Since that time, StatCounter has claimed that its results show that Google's Chrome browser has now overtaken IE in the browser wars worldwide. This week, the StatCounter team posted up a massive blog post that went into great detail about how its statstics are, in its opinion, more accurate than those from Net Applications. The blog post is written as an open letter to Microsoft's Roger Capriotti, who wrote the original article about Microsoft's support of Net Applications.
In summary, StatCounter contents that its use of page views to measure web browser traffic is more accurate than Net Applications' method of measuring unique visitors. It states, "Our methodology takes account of how frequently browsers are used and also tracks multi-browser usage by individuals. It is just plain wrong to claim that 'browser usage' is measured using unique visitors."
StatCounter also says it takes its information from three million websites, while Net Applications only uses 40,000 sites. The blog post says, "Furthermore, Net Applications only offer paid web analytics services which may introduce a bias towards profit-making, ecommerce-type sites in their sample pool. Our free service with optional paid upgrades gives us better variety and coverage of all site types."
The blog also takes up the subject of Net Applications' "geoweighting” method of tracking web traffic and adding in the Internet users of specific nations around the world via CIA data. StatCounter says using that information leads to inaccurate results. One example is how geoweighting is uses to track web traffic from Chinese users. StatCounter states, "The CIA Internet User data does NOT distinguish between people who access the internet several times per day and those who only go online once every few months. This means that the data vastly overstates the influence of China ..."
StatCounter's final message to Capriotti states:
Remember Roger - we have absolutely no problem with you or with Microsoft or IE... our problem is with misleading and biased information being published under the guise of a fair and balanced analysis. We have no preference for one browser over another. We are independent and report what we see. At the end of the day Roger, whether you like it or not, we're telling you this: On a sample exceeding 15 billion page views per months to over 3 million global websites IE is not doing very well... Don't shoot the messenger though Roger! We just record the stats.

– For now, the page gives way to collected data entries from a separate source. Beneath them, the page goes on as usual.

(** The last two statements of the [try], the update to [completed]
    and the [completed] event, never make the job fail: their answers
    are not looked at.  When the store takes the update the row of the
    run is [completed], with the time and the tokens used; when it
    refuses, the call returns all the same and the run keeps the row it
    had.  No other run is touched, and the event row is added when the
    store takes the insert. *)
Theorem completion_answer_ignored
    (run : Run) (scrapeResult : ScrapeResult) (tokensUsed : Z) (w : World) :
  exists w',
    markCompleted env run scrapeResult tokensUsed w = (Returned tt, w')
    /\ (forall other, other <> run_id run -> runs w' !! other = runs w !! other)
    /\ match dbError env (tick w) with
       | Some _ => runs w' = runs w
       | None =>
           (forall r, runs w !! run_id run = Some r ->
              exists r', runs w' !! run_id run = Some r'
                         /\ completedFrom r r' tokensUsed (now env (tick w)))
           /\ (runs w !! run_id run = None -> runs w' !! run_id run = None)
       end
    /\ run_events w' = (if dbError env (S (tick w)) is None
                        then run_events w
                               ++ [{| ev_run_id := run_id run;
                                      ev_body := Completed tokensUsed
                                                   (length (byExpert scrapeResult))
                                                   (length (allPosts scrapeResult)) |}]
                        else run_events w)
    /\ queue w' = queue w /\ closed w' = closed w
    /\ usage_counters w' = usage_counters w.
Proof.
  assert (H : exists w',
            markCompleted env run scrapeResult tokensUsed w = (Returned tt, w')
            /\ runs w' = (if dbError env (tick w) is None
                          then alter (finished tokensUsed (now env (tick w)))
                                     (run_id run) (runs w)
                          else runs w)
            /\ run_events w' = (if dbError env (S (tick w)) is None
                                then run_events w
                                       ++ [{| ev_run_id := run_id run;
                                              ev_body := Completed tokensUsed
                                                (length (byExpert scrapeResult))
                                                (length (allPosts scrapeResult)) |}]
                                else run_events w)
            /\ queue w' = queue w /\ closed w' = closed w
            /\ usage_counters w' = usage_counters w).
  { unfold markCompleted, updateRun, insertEvent, finished. run.
    destruct (dbError env (tick w)); run;
      destruct (dbError env (S (tick w))); run;
      eexists; (split; [reflexivity|]); by repeat split. }
  destruct H as (w' & E & Hr & He & Hq & Hc & Hu).
  exists w'. split; [exact E|].
  destruct (alter_row (finished tokensUsed (now env (tick w))) (run_id run) (runs w))
    as (Hother & Hrow & Hnone).
  split; [|split; [|by repeat split]].
  - intros other Hne. rewrite Hr. destruct (dbError env (tick w)); [done|].
    by apply Hother.
  - destruct (dbError env (tick w)); [exact Hr|]. rewrite Hr. split; [|exact Hnone].
    intros r Hlook. eexists. split; [by apply Hrow|]. by repeat split.
Qed.

(** The same statements, taken by the store. *)
Lemma markCompleted_accepted run scrapeResult tokensUsed w :
  dbError env (tick w) = None -> dbError env (S (tick w)) = None ->
  exists w',
    markCompleted env run scrapeResult tokensUsed w = (Returned tt, w')
    /\ runs w' = alter (finished tokensUsed (now env (tick w))) (run_id run) (runs w)
    /\ run_events w' = run_events w
         ++ [{| ev_run_id := run_id run;
                ev_body := Completed tokensUsed (length (byExpert scrapeResult))
                                     (length (allPosts scrapeResult)) |}]
    /\ journal w' = journal w ++ [journalEntry (run_id run) completed None None]
    /\ queue w' = queue w /\ closed w' = closed w.
Proof.
  intros H1 H2. unfold markCompleted, updateRun, insertEvent, finished. run.
  rewrite H1. run. rewrite H2. run.
  eexists. split; [reflexivity|]. by repeat split.
Qed.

Geekwire got a response from Microsoft about StatCounter's blog post. It states:
We stand by our assessment that Net Applications provides a more accurate analysis of the browser landscape. To give just one example, we simply cannot rely on a data source that suggests there are only 23 million Chinese citizens online. (StatCounter global market share for China shows 1.17% of the world internet traffic when reliable data from The World Bank puts that number at 460 million. Other sources like CNNIC puts it at 513 million at the end of 2011, and Internet World Stats puts it at 420 million in 2010). It is also unfortunate that StatCounter decided to respond to our critique of their data by staging a personal attack on one of our employees. We believe in a healthy dialogue and personal attacks in a professional environment are unwarranted.